The Covid pandemic may have spearheaded an exodus towards the green, calm, restorative spaces of the countryside, but sociologist Des Fitzgerald has news for you. “What if it’s the city… that represents peace and calm? And what if it’s the forest… that is truly the space of tumult, excess, and anxiety?” he writes in The Living City: Why Cities Don’t Need to Be Green to Be Great, a tetchy polemic against the idea that cities are somehow bad for us — a source of noise, alienation, and stress — and nature a balm to the soul. Fitzgerald doesn’t dispute the “vegetation index” of Danish scientists linking stress to lack of greenery but deems the argument of Edward Wilson’s Biophilia — that human beings have a need to be around natural living things—“deeply silly” and the idea that urban man pines for the lost African savannah, “a child’s fairy-story for weak-minded evolutionary biologists.”

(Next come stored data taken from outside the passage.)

Lemma handleIncoming_messages (s : State T) :
  Forall (agentMessage (u64 (enbId (st_agent s))) (cellOf (st_agent s)))
    (written (events (handleIncoming io codec s))).
Proof.
  destruct (io_readMessage io (st_io s)) as [buf t|w t] eqn:R.
  - destruct buf as [|b r] eqn:B.
    + rewrite (handleIncoming_discards _ _ _ _ _ R) by auto. constructor.
    + destruct (isFailure (codec_decode codec (b :: r))) eqn:F.
      * rewrite (handleIncoming_discards _ _ _ _ _ R) by auto. constructor.
      * rewrite (handleIncoming_dispatches _ _ _ _ _ R) by (auto; discriminate).
        rewrite events_after. cbn [written receivedNotice app].
        rewrite dispatch_written. cbn [st_agent].
        destruct (isCapabilities _); repeat constructor.
        apply agentMessage_capabilities.
  - unfold handleIncoming, bind, readMessage, call. rewrite R. constructor.
Qed.

Lemma periodicTasks_messages (s : State T) :
  Forall (agentMessage (u64 (enbId (st_agent s))) (cellOf (st_agent s)))
    (written (events (periodicTasks io codec s))).
Proof.
  destruct (io_isConnectionClosed io (st_io s)) as [c t1|w t1] eqn:H1.
  - destruct (io_isConnectionClosed io t1) as [[|] t2|w t2] eqn:H2.
    + rewrite (periodicTasks_closed _ _ _ _ _ _ H1 H2). constructor.
    + rewrite (periodicTasks_open _ _ _ _ _ _ H1 H2), events_after.
      cbn [written app].
      destruct (io_delay io t2) as [ms t3|w t3] eqn:D.
      * assert (D' : io_delay io (st_io (mkState (st_agent s) t2)) = IOok ms t3)
          by exact D.
        rewrite (sendHello_runs _ _ _ _ _ D'). cbn zeta. cbn [st_agent].
        destruct (io_writeMessage io _ t3); cbn; repeat constructor;
          apply agentMessage_hello.
      * unfold sendHello, bind, delay, call. cbn [st_io]. rewrite D. constructor.
    + unfold periodicTasks, bind, isConnectionClosed, call, cout, emit.
      cbn. rewrite H1. cbn. rewrite H2. constructor.
  - unfold periodicTasks, bind, isConnectionClosed, call, cout, emit.
    cbn. rewrite H1. constructor.
Qed.

Lemma iteration_messages (s : State T) :
  Forall (agentMessage (u64 (enbId (st_agent s))) (cellOf (st_agent s)))
    (written (events (iteration io codec s))).
Proof.
  destruct (poll io s) as [[p d] s1 e1|w s1 e1] eqn:P.
  - rewrite (iteration_after_poll _ _ _ _ _ _ _ P), events_after, written_app.
    destruct (poll_returns _ _ _ _ _ _ P) as (_ & A & W & _).
    rewrite W, <- A. cbn [app].
    destruct d; [apply handleIncoming_messages | apply periodicTasks_messages].
  - pose proof (poll_quiet io s) as (Q & _). rewrite P in Q.
    unfold iteration. rewrite (bind_Thrown _ _ _ _ _ _ P). cbn [events] in *.
    rewrite Q. constructor.
Qed.

Lemma iterations_messages n : forall s : State T,
  Forall (agentMessage (u64 (enbId (st_agent s))) (cellOf (st_agent s)))
    (written (events (iterations io codec n s))).
Proof.
  induction n as [|n IH]; intros s; [constructor|].
  rewrite iterations_S.
  pose proof (iteration_messages s) as M1.
  pose proof (iteration_stamps io codec s) as St.
  destruct (iteration io codec s) as [[] s1 e1|w s1 e1];
    unfold stampsAtMostOnce in St; cbn [events final] in St, M1 |- *; [|exact M1].
  rewrite events_after, written_app. apply Forall_app. split; [exact M1|].
  assert (E : enbId (st_agent s1) = enbId (st_agent s) /\
              cellOf (st_agent s1) = cellOf (st_agent s)).
  { destruct St as [[_ A]|(m & _ & _ & _ & A)]; rewrite A; split; reflexivity. }
  destruct E as (E1 & E2). rewrite <- E1, <- E2. apply IH.
Qed.

(** X7: the agent sends nothing but its two messages: every message
    written during a run is a HELLO request or a capability response,
    stamped with the agent's element identifier, and every capability
    response carries the cell description the agent started with. *)
Theorem only_two_kinds_of_message n (s : State T) :
  Forall (agentMessage (u64 (enbId (st_agent s))) (cellOf (st_agent s)))
    (written (events (mainLoop io codec n s))).
Proof.
  destruct (mainLoop_final n s) as (_ & ->).
  destruct (guarded_cases n (configured io s)) as [(W & _)|(t & G)].
  - rewrite W. constructor.
  - rewrite G, events_after. cbn [written app].
    apply (iterations_messages n (mkState (st_agent (configured io s)) t)).
Qed.

(** ** Specification triples *)

Lemma triple_ret {A} I P (R : A -> Prop) (a : A) :
  R a -> triple (T:=T) I P R (ret a).
Proof.
  intros Ha s Hs. cbn. split; [exact Hs|]. split; [constructor|].
  intros a' s' e E. inversion E; subst. exact Ha.
Qed.

Lemma triple_bind {A B} I P (R : A -> Prop) (R' : B -> Prop)
  (m : M T A) (f : A -> M T B) :
  triple I P R m -> (forall a, R a -> triple I P R' (f a)) ->
  triple I P R' (bind m f).
Proof.
  intros Hm Hf s Hs. destruct (Hm s Hs) as (I1 & P1 & R1). unfold bind.
  destruct (m s) as [a s1 e1|w s1 e1]; cbn [final events] in *.
  - destruct (Hf a (R1 a s1 e1 eq_refl) s1 I1) as (I2 & P2 & R2).
    destruct (f a s1) as [b s2 e2|w s2 e2]; cbn [final events] in *.
    + split; [exact I2|]. split; [apply Forall_app; auto|].
      intros b' s' e E. inversion E; subst. apply (R2 b' s' e2 eq_refl).
    + split; [exact I2|]. split; [apply Forall_app; auto|]. discriminate.
  - split; [exact I1|]. split; [exact P1|]. discriminate.
Qed.

Lemma triple_emit I (P : Event -> Prop) (R : unit -> Prop) e :
  P e -> R tt -> triple (T:=T) I P R (emit e).
Proof.
  intros He Hr s Hs. cbn. split; [exact Hs|]. split; [repeat constructor; exact He|].
  intros [] s' e' _. exact Hr.
Qed.

Lemma triple_call {A} (I : State T -> Prop) (P : Event -> Prop) (R : A -> Prop)
  e (op : T -> IOResult T A) :
  P e ->
  (forall s, I s -> I (mkState (st_agent s) (stateAfter (op (st_io s))))) ->
  (forall s a t, I s -> op (st_io s) = IOok a t -> R a) ->
  triple I P R (call e op).
Proof.
  intros He Hi Hr s Hs. unfold call. specialize (Hi s Hs). specialize (Hr s).
  destruct (op (st_io s)) as [a t|w t]; cbn in *.
  - split; [exact Hi|]. split; [repeat constructor; exact He|].
    intros a' s' e' E. inversion E; subst. apply (Hr a' t Hs eq_refl).
  - split; [exact Hi|]. split; [repeat constructor; exact He|]. discriminate.
Qed.

Lemma triple_modify (I : State T -> Prop) P (R : unit -> Prop) f :
  (forall s, I s -> I (mkState (f (st_agent s)) (st_io s))) -> R tt ->
  triple I P R (modify f).
Proof.
  intros Hi Hr s Hs. cbn. split; [apply Hi, Hs|]. split; [constructor|].
  intros [] s' e' _. exact Hr.
Qed.

Lemma triple_getBits (I : State T -> Prop) P (R : PrivateBits -> Prop) :
  (forall s, I s -> R (st_agent s)) -> triple I P R getBits.
Proof.
  intros Hr s Hs. cbn. split; [exact Hs|]. split; [constructor|].
  intros a s' e E. inversion E; subst. apply Hr, Hs.
Qed.

Lemma triple_iterations I P n :
  triple I P (fun _ => True) (iteration io codec) ->
  triple I P (fun _ => True) (iterations io codec n).
Proof.
  intros H. induction n as [|n IH]; cbn [iterations].
  - apply triple_ret. exact Logic.I.
  - eapply triple_bind; [exact H|]. intros _ _. exact IH.
Qed.

(** ** The delay announced in HELLO requests *)

Section Delay.

Variable d : Z.
Variable Has : T -> Prop.
Hypothesis Hpres : preserved io Has.
Hypothesis Hread : delayReads io d Has.


Ltac keep_Has :=
  let s := fresh "s" in let Hs := fresh "Hs" in
  intros s Hs; unfold onTransport in *; cbn [st_io st_agent];
  first [ exact Hs | apply (Hpres _ Hs) ].

Ltac leaf :=
  first
    [ apply triple_ret; exact Logic.I
    | apply triple_emit; [exact Logic.I | exact Logic.I]
    | apply triple_modify; [keep_Has | exact Logic.I]
    | apply triple_getBits; intros; exact Logic.I
    | apply triple_call;
      [ cbn; try exact Logic.I; try discriminate | keep_Has | intros; exact Logic.I ] ].

Ltac walk :=
  repeat first
    [ leaf
    | eapply (triple_bind (onTransport Has) (announces d) (fun _ => True)); [|intros ? _]
    | match goal with
      | |- triple _ _ _ (if ?b then _ else _) => destruct b
      | |- triple _ _ _ (match ?x with _ => _ end) => destruct x
      | |- triple _ _ _ (let '(_, _) := ?x in _) => destruct x
      end ].

Lemma poll_delay : triple (onTransport Has) (announces d) (fun _ => True) (poll io).
Proof. unfold poll, isConnectionClosed, openSocket, sleep, isDataAvailable. walk. Qed.

Lemma handleIncoming_delay : triple (onTransport Has) (announces d) (fun _ => True) (handleIncoming io codec).
Proof.
  unfold handleIncoming, dispatch, sendCapabilities, fillHeader, readMessage,
    writeMessage, cout, cerr.
  walk.
Qed.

This preference for ad hominem insult over argument rather stops Fitzgerald from developing his case much beyond a reflex tetchiness towards the environmental lobby buttressed by ferocious bouts of hairsplitting. The beautiful rolling landscapes of the English countryside are actually the side effect of massive human-driven deforestation, he points out. Concrete is no less unnatural than the dams of beavers. Fair point: what we think of as “natural” is a cultural construct. But the bee in Fitzgerald’s bonnet buzzes on. He thinks trees are “antihuman,” New York “dull,” and Paris “overrated.” There are not many sentences from which a book cannot recover from, but “I hate Paris” may be one of them.

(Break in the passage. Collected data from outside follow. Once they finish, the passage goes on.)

(** ** uri.ts: the errors of [URI.parse] *)

Lemma lang_cat_inv (r1 r2 : regex) (s : string) :
  lang (Cat r1 r2) s -> exists s1 s2, s = s1 +:+ s2 /\ lang r1 s1 /\ lang r2 s2.
Proof.
  intros H. inversion H as [| |? ? s1 s2 H1 H2 Heq| | | |]; subst. eauto.
Qed.

Lemma lang_chr_inv (p : ascii -> bool) (s : string) :
  lang (Chr p) s -> exists c, s = String c EmptyString /\ p c = true.
Proof.
  intros H. inversion H as [|q c Hc| | | | |]; subst. eauto.
Qed.

Lemma lang_Lit_i (lit s : string) :
  lang (Lit_i lit) s -> toLowerCase s = toLowerCase lit.
Proof.
  revert s. induction lit as [|c lit IH]; intros s H; cbn [Lit_i] in H.
  - inversion H. reflexivity.
  - apply lang_cat_inv in H as (s1 & s2 & -> & H1 & H2).
    apply lang_chr_inv in H1 as (d & -> & Hd).
    apply Ascii.eqb_eq in Hd.
    unfold toLowerCase in *. cbn [String.append string_map].
    by rewrite Hd, (IH _ H2).
Qed.

Lemma length_toLowerCase (s : string) :
  String.length (toLowerCase s) = String.length s.
Proof.
  unfold toLowerCase. induction s as [|c s IH]; [reflexivity|].
  cbn [string_map String.length]. by rewrite IH.
Qed.

Lemma substring_middle (a b c : string) :
  String.substring (String.length a) (String.length b) (a +:+ b +:+ c) = b.
Proof.
  induction a as [|x a IH]; cbn [String.length String.append].
  - induction b as [|y b IHb]; cbn [String.length String.append String.substring].
    + by destruct c.
    + f_equal. exact IHb.
  - exact IH.
Qed.

(** The type group of a matching URI is [hotp] or [totp] in some
    letter case. *)
Lemma match_OTPURI_type (uri uriType rawLabel rawParams : string) :
  URI.match_OTPURI uri = Some (uriType, rawLabel, rawParams) ->
  toLowerCase uriType = "hotp" \/ toLowerCase uriType = "totp".
Proof.
  unfold URI.match_OTPURI.
  destruct (regex_test URI.OTPURI_REGEX uri) eqn:E; [|discriminate].
  destruct (split_last "?" (str_drop 15 uri)) as [[l p]|]; [|discriminate].
  intros [= <- _ _].
  apply regex_test_lang in E. unfold URI.OTPURI_REGEX in E.
  apply lang_cat_inv in E as (s1 & rest1 & Huri & H1 & Hrest1).
  apply lang_cat_inv in Hrest1 as (s2 & rest2 & -> & H2 & _). subst uri.
  pose proof (lang_Lit_i _ _ H1) as Hs1.
  apply (f_equal String.length) in Hs1. rewrite !length_toLowerCase in Hs1.
  unfold URI.type_re in H2.
  apply lang_cat_inv in H2 as (s3 & s4 & -> & H3 & H4).
  apply lang_chr_inv in H3 as (c & -> & Hc).
  pose proof (lang_Lit_i _ _ H4) as Hs4.
  assert (Hlen4 : String.length s4 = 3%nat).
  { apply (f_equal String.length) in Hs4. by rewrite !length_toLowerCase in Hs4. }
  change (String c "" +:+ s4) with (String c s4).
  change 10%nat with (String.length "otpauth://"). rewrite <- Hs1.
  change 4%nat with (S 3). rewrite <- Hlen4.
  change (S (String.length s4)) with (String.length (String c s4)).
  rewrite substring_middle.
  unfold toLowerCase in *. cbn [string_map]. rewrite Hs4.
  change (string_map lower_char "otp") with "otp".
  unfold chr_in in Hc. cbn [string_forallb] in Hc.
  destruct (Ascii.eqb_spec (lower_char c) "h") as [->|];
    [by left|].
  destruct (Ascii.eqb_spec (lower_char c) "t") as [->|];
    [by right | discriminate].
Qed.

Lemma add_param_error (r : result (gmap string string)) (cur : string) (e : error) :
  URI.add_param r cur = Throw e -> r = Throw e \/ e = URIError "URI malformed".
Proof.
  unfold URI.add_param. destruct r as [acc|e']; cbn [bind]; [|intros [= ->]; by left].
  destruct (decodeURIComponent (URI.split_key_value cur).1) as [key|e1] eqn:E1;
    cbn [bind].
  - destruct (URI.split_key_value cur).2 as [v|]; [|discriminate].
    destruct (decodeURIComponent v) as [value|e2] eqn:E2; cbn [bind]; [discriminate|].
    intros [= <-]. right. by apply decodeURIComponent_error in E2.
  - intros [= <-]. right. by apply decodeURIComponent_error in E1.
Qed.

Lemma parse_params_error (rawParams : string) (e : error) :
  URI.parse_params rawParams = Throw e -> e = URIError "URI malformed".
Proof.
  unfold URI.parse_params.
  assert (H : forall l r, foldl URI.add_param r l = Throw e ->
                          r = Throw e \/ e = URIError "URI malformed").
  { induction l as [|cur l IH]; intros r Hr; [by left|].
    cbn [foldl] in Hr. apply IH in Hr as [Hr|Hr]; [|by right].
    by apply add_param_error in Hr. }
  intros Hthrow. by apply H in Hthrow as [?|?].
Qed.

(** *** A [secret] parameter the pattern accepts always decodes *)

Lemma secret_char_facts (c : ascii) :
  is_upper c || is_lower c || chr_in "234567" c = true ->
  negb (Ascii.eqb c " ") = true
  /\ clean_char (upper_char c) = true
  /\ in_alphabet (upper_char c) = true.
Proof.
  destruct c as [[] [] [] [] [] [] [] []]; vm_compute; intros H;
    first [discriminate H | repeat split].
Qed.

Lemma forallb_map (p : ascii -> bool) (f : ascii -> ascii) (s : string) :
  string_forallb p (string_map f s) = string_forallb (fun c => p (f c)) s.
Proof.
  induction s as [|c s IH]; [reflexivity|].
  cbn [string_map string_forallb]. by rewrite IH.
Qed.

Lemma first_invalid_None (s : string) :
  string_forallb in_alphabet s = true -> first_invalid s = None.
Proof.
  induction s as [|c s IH]; [reflexivity|].
  cbn [string_forallb first_invalid]. intros H.
  apply andb_true_iff in H as [-> Hs]. by apply IH.
Qed.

One of the researchers quoted in architect Thomas Heatherwick’s Humanize: A Maker’s Guide to Designing Our Cities (Scribner) makes Fitzgerald’s point far more elegantly. The old adage “natural is beautiful” is incomplete: while natural features such as coastlines, mountains, and canals can improve the beauty of a scene, flat and uninteresting green spaces do not. Brain scans by academics at the Harvard Medical School have shown that square and angled objects cause increased activity in the amygdala, which helps us deal with stress and fear. People are much more likely to enter rooms that are curved rather than angular. Old winding streets are actually good for us.

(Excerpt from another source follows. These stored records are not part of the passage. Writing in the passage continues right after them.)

(** One dataset of [loadData], from the attribute holding its number of
    rows: the ten steps [loadData] runs for [ds], and again for [ds_test].
    [loadData_two_builds] below shows that [loadData] is these two in a row. *)
Definition build {World Arr : Type} {tf : Framework Arr}
    (rows : DatasetLoader -> Z) : M World Arr Batched :=
  g <- attr (@get_X0 World Arr) ;;
  n <- attr (fun self => rows self) ;;
  d <- attr (@dim World Arr) ;;
  x <- call_kw g "shape" (n, d) ;;
  n0 <- attr (fun self => rows self) ;;
  z <- lift (zeros (n0, 1)) ;;
  slices <- lift (from_tensor_slices (x, z)) ;;
  bs <- attr (fun self => batch_size self) ;;
  batched <- lift (batch slices bs) ;;
  lift (prefetch batched AUTOTUNE).

(** The spec's words for one pipeline: the array [x] "paired with zeros",
    then "batched-and-prefetched".  This is the framework's part alone. *)
Definition paired_batched_prefetched {Arr : Type} {tf : Framework Arr}
    (x : Arr) (n bs : Z) : result Batched :=
  match zeros (n, 1) with
  | Raise e => Raise e
  | Ok z =>
      match from_tensor_slices (x, z) with
      | Raise e => Raise e
      | Ok slices =>
          match batch slices bs with
          | Raise e => Raise e
          | Ok batched => prefetch batched AUTOTUNE
          end
      end
  end.

(** ** A list model of the framework *)

(** [chunks fuel size l]: [l] cut into consecutive runs of [size] elements,
    the last one shorter when [size] does not divide the length.  [fuel]
    bounds the number of runs; the length of [l] is enough of it when
    [size] is positive. *)
Fixpoint chunks {A : Type} (fuel size : nat) (l : list A) : list (list A) :=
  match fuel with
  | O => []
  | S fuel' =>
      match l with
      | [] => []
      | _ :: _ => firstn size l :: chunks fuel' size (skipn size l)
      end
  end.

Section ListFramework.

(** [Slice] is a row of the sampled array (what slicing along its first axis
    gives), [elt] the scalars of the tensor [tf.zeros] builds. *)
Variables Slice elt : Type.
Variable zero : elt.

(** Modelled from the spec: [tf.zeros] is the framework's, not among the
    sources.  [tf.zeros((n, m))] is [n] rows of [m] zeros; a negative
    dimension raises. *)
Definition list_zeros (shape : Shape) : result (list (list elt)) :=
  let '(n, m) := shape in
  if (n <? 0) || (m <? 0)
  then Raise (InvalidArgumentError "Dimension must be >= 0")
  else Ok (repeat (repeat zero (Z.to_nat m)) (Z.to_nat n)).

(** Modelled from the spec: [tf.data.Dataset.from_tensor_slices] is the
    framework's, not among the sources.  [from_tensor_slices((x, z))] is the
    sequence of the rows of [x], each "paired with" the row of [z] at the
    same place; the two must have the same number of rows. *)
Definition list_from_tensor_slices (c : list Slice * list (list elt))
    : result (list (Slice * list elt)) :=
  let '(x, z) := c in
  if Nat.eqb (length x) (length z)
  then Ok (combine x z)
  else Raise (ValueError "Dimensions are not compatible").

(** Modelled from the spec: [Dataset.batch] is the framework's, not among
    the sources.  [ds.batch(bs)], with [drop_remainder] left at [False]:
    every [bs] consecutive elements are stacked, component by component,
    and what is left at the end makes a last, smaller batch; [bs] must be
    positive. *)
Definition list_batch (ds : list (Slice * list elt)) (bs : Z)
    : result (list (list Slice * list (list elt))) :=
  if bs <=? 0
  then Raise (InvalidArgumentError "Batch size must be greater than zero")
  else Ok (map (@split Slice (list elt)) (chunks (length ds) (Z.to_nat bs) ds)).

(** Modelled from the spec: [Dataset.prefetch] is the framework's, not
    among the sources.  [ds.prefetch(buf)] yields the same elements, in the
    same order; [buf] is a buffer size, or [list_AUTOTUNE]. *)
Definition list_AUTOTUNE : Z := -1.

Definition list_prefetch (ds : list (list Slice * list (list elt))) (buf : Z)
    : result (list (list Slice * list (list elt))) :=
  if buf <? list_AUTOTUNE
  then Raise (InvalidArgumentError "buffer_size must be >= 0 or AUTOTUNE")
  else Ok ds.

(** Modelled from the spec: [tensorflow] is an external package, and none of
    it is among the sources.  The spec says that [loadData] produces
    "batched-and-prefetched sequences" over the sampled array "paired with
    zeros"; here a dataset is the sequence of its elements, and the four
    operations above do what the framework documents for them. *)
#[local] Instance list_tf : Framework (list Slice) := {|
  Tensor := list (list elt);
  Sliced := list (Slice * list elt);
  Batched := list (list Slice * list (list elt));
  zeros := list_zeros;
  from_tensor_slices := list_from_tensor_slices;
  batch := list_batch;
  prefetch := list_prefetch;
  AUTOTUNE := list_AUTOTUNE
|}.

(** The elements of a batched dataset, batches undone. *)
Definition unbatch (ds : list (list Slice * list (list elt)))
    : list Slice * list (list elt) :=
  (concat (map fst ds), concat (map snd ds)).

End ListFramework.

(** ** Reading the claims *)

(** [ceil_div n k] is the least [q] with [n <= q * k], for [k > 0]. *)
Definition ceil_div (n k : Z) : Z := (n + k - 1) / k.

(** The shapes of the two sampler calls of one [loadData]. *)
Definition train_shape {World Arr : Type} (self : DataLoaderFromMap World Arr) : Shape :=
  (N_train self, dim self).

Definition test_shape {World Arr : Type} (self : DataLoaderFromMap World Arr) : Shape :=
  (N_test self, dim self).

(** ** A concrete loader *)

(** A sampler over a counter: every entry of the array is the number of
    calls made before, so two calls never return the same array. *)
Definition count_sampler : Callable nat (list (list Z)) :=
  mkCallable
    (fun kw => String.eqb kw "shape")
    (fun shape w =>
       (Ok (repeat (repeat (Z.of_nat w) (Z.to_nat (snd shape))) (Z.to_nat (fst shape))),
        S w)).

Definition tfZ : Framework (list (list Z)) := list_tf (list Z) 0.

Definition loader_5_3 : DataLoaderFromMap nat (list (list Z)) :=
  mkDataLoaderFromMap (mkDatasetLoader 5 3 2) (PyCallable count_sampler) 2.


Definition start {World Arr : Type} (self : DataLoaderFromMap World Arr) (w : World)
    : State World Arr :=
  mkState self w [].


(** ** Reading the failures of loadData *)


(** ** The loader on a heap the sampler can reach *)

(** In the monad above the sampler acts on a world of its own, and the
    loader is out of its reach.  A Python callable can hold the loader and
    assign its attributes while loadData runs.  [Shared] is loadData once
    more, over one heap [World] that holds everything, the loader included:
    [self] reads the loader out of the heap, every [self.x] goes through it
    at the moment the code evaluates it, and the sampler's body may leave
    any heap at all. *)
Module Shared.

Section SharedLoader.

Variables World Arr : Type.

(** The object [self] refers to, in a given heap. *)
Variable self : World -> DataLoaderFromMap World Arr.

Context {tf : Framework Arr}.

Record State : Type := mkState {
  world : World;              (* the heap, the loader in it *)
  calls : list Shape          (* the sampler's invocations, oldest first *)
}.

Definition M (A : Type) : Type := State -> result A * State.

Definition ret {A : Type} (a : A) : M A := fun s => (Ok a, s).

Definition bind {A B : Type} (m : M A) (k : A -> M B) : M B :=
  fun s =>
    match m s with
    | (Ok a, s') => k a s'
    | (Raise e, s') => (Raise e, s')
    end.

Definition raise {A : Type} (e : exn) : M A := fun s => (Raise e, s).

Definition lift {A : Type} (r : result A) : M A := fun s => (r, s).

(** [self.x], read in the heap as it is now. *)
Definition attr {A : Type} (x : DataLoaderFromMap World Arr -> A) : M A :=
  fun s => (Ok (x (self (world s))), s).

(** [f(kw=arg)]; the heap after the call is the one the body left. *)
Definition call_kw (f : PyObj World Arr) (kw : string) (arg : Shape) : M Arr :=
  match f with
  | PyNone => raise (TypeError "'NoneType' object is not callable")
  | PyInt _ => raise (TypeError "'int' object is not callable")
  | PyCallable c =>
      if accepts_kw c kw then
        fun s =>
          let '(r, w) := body c arg (world s) in
          (r, mkState w (calls s ++ [arg]))
      else raise (TypeError "got an unexpected keyword argument")
  end.

Declare Scope shared_scope.

Notation "x <- m ;; k" := (bind m (fun x => k))
  (at level 61, m at next level, right associativity) : shared_scope.

Local Open Scope shared_scope.

Definition loadData : M (Batched * Batched) :=
  g <- attr (@get_X0 World Arr) ;;
  n <- attr (fun self => N_train self) ;;
  d <- attr (@dim World Arr) ;;
  x <- call_kw g "shape" (n, d) ;;
  n0 <- attr (fun self => N_train self) ;;
  z <- lift (zeros (n0, 1)) ;;
  slices <- lift (from_tensor_slices (x, z)) ;;
  bs <- attr (fun self => batch_size self) ;;
  batched <- lift (batch slices bs) ;;
  ds <- lift (prefetch batched AUTOTUNE) ;;
  g' <- attr (@get_X0 World Arr) ;;
  n' <- attr (fun self => N_test self) ;;
  d' <- attr (@dim World Arr) ;;
  x' <- call_kw g' "shape" (n', d') ;;
  n0' <- attr (fun self => N_test self) ;;
  z' <- lift (zeros (n0', 1)) ;;
  slices' <- lift (from_tensor_slices (x', z')) ;;
  bs' <- attr (fun self => batch_size self) ;;
  batched' <- lift (batch slices' bs') ;;
  ds_test <- lift (prefetch batched' AUTOTUNE) ;;
  ret (ds, ds_test).

(** A callable that leaves the loader as it is, whatever else it does to
    the heap. *)
Definition leaves_loader (c : Callable World Arr) : Prop :=
  forall shape w, self (snd (body c shape w)) = self w.

End SharedLoader.

End Shared.

(** The monad of the first part, seen in [Shared]: the heap is the loader
    next to the sampler's world, and every callable is one that passes the
    loader on untouched. *)
Definition apart_callable {World Arr : Type} (c : Callable World Arr)
    : Callable (DatasetLoader * Z * World) Arr :=
  mkCallable (accepts_kw c)
    (fun shape hw => (fst (body c shape (snd hw)), (fst hw, snd (body c shape (snd hw))))).

Definition apart_obj {World Arr : Type} (g : PyObj World Arr)
    : PyObj (DatasetLoader * Z * World) Arr :=
  match g with
  | PyNone => PyNone
  | PyInt z => PyInt z
  | PyCallable c => PyCallable (apart_callable c)
  end.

So why are the majority of our award-winning buildings such hymns to the flat, plain, straight, and featureless? “We’re under attack from a plague of boringness,” writes Heatherwick, who was the architect responsible for the Vessel, the stunning spiral staircase at Hudson Yards, also known as the “shawarma building.” Fitzgerald’s book is a familiar enough broadside against the style of modernist architecture — grid-like, repetitive, inhuman — that gets praised by architecture critics for its “subtlety,” “simplicity,” “understatement,” and “rigor,” and makes anyone else feel like throwing themselves out the nearest window. Heatherwick’s book is the opposite: warm, curious, and never boring, full of welcome historical context and quirky personal observation. His book is as inviting as his buildings.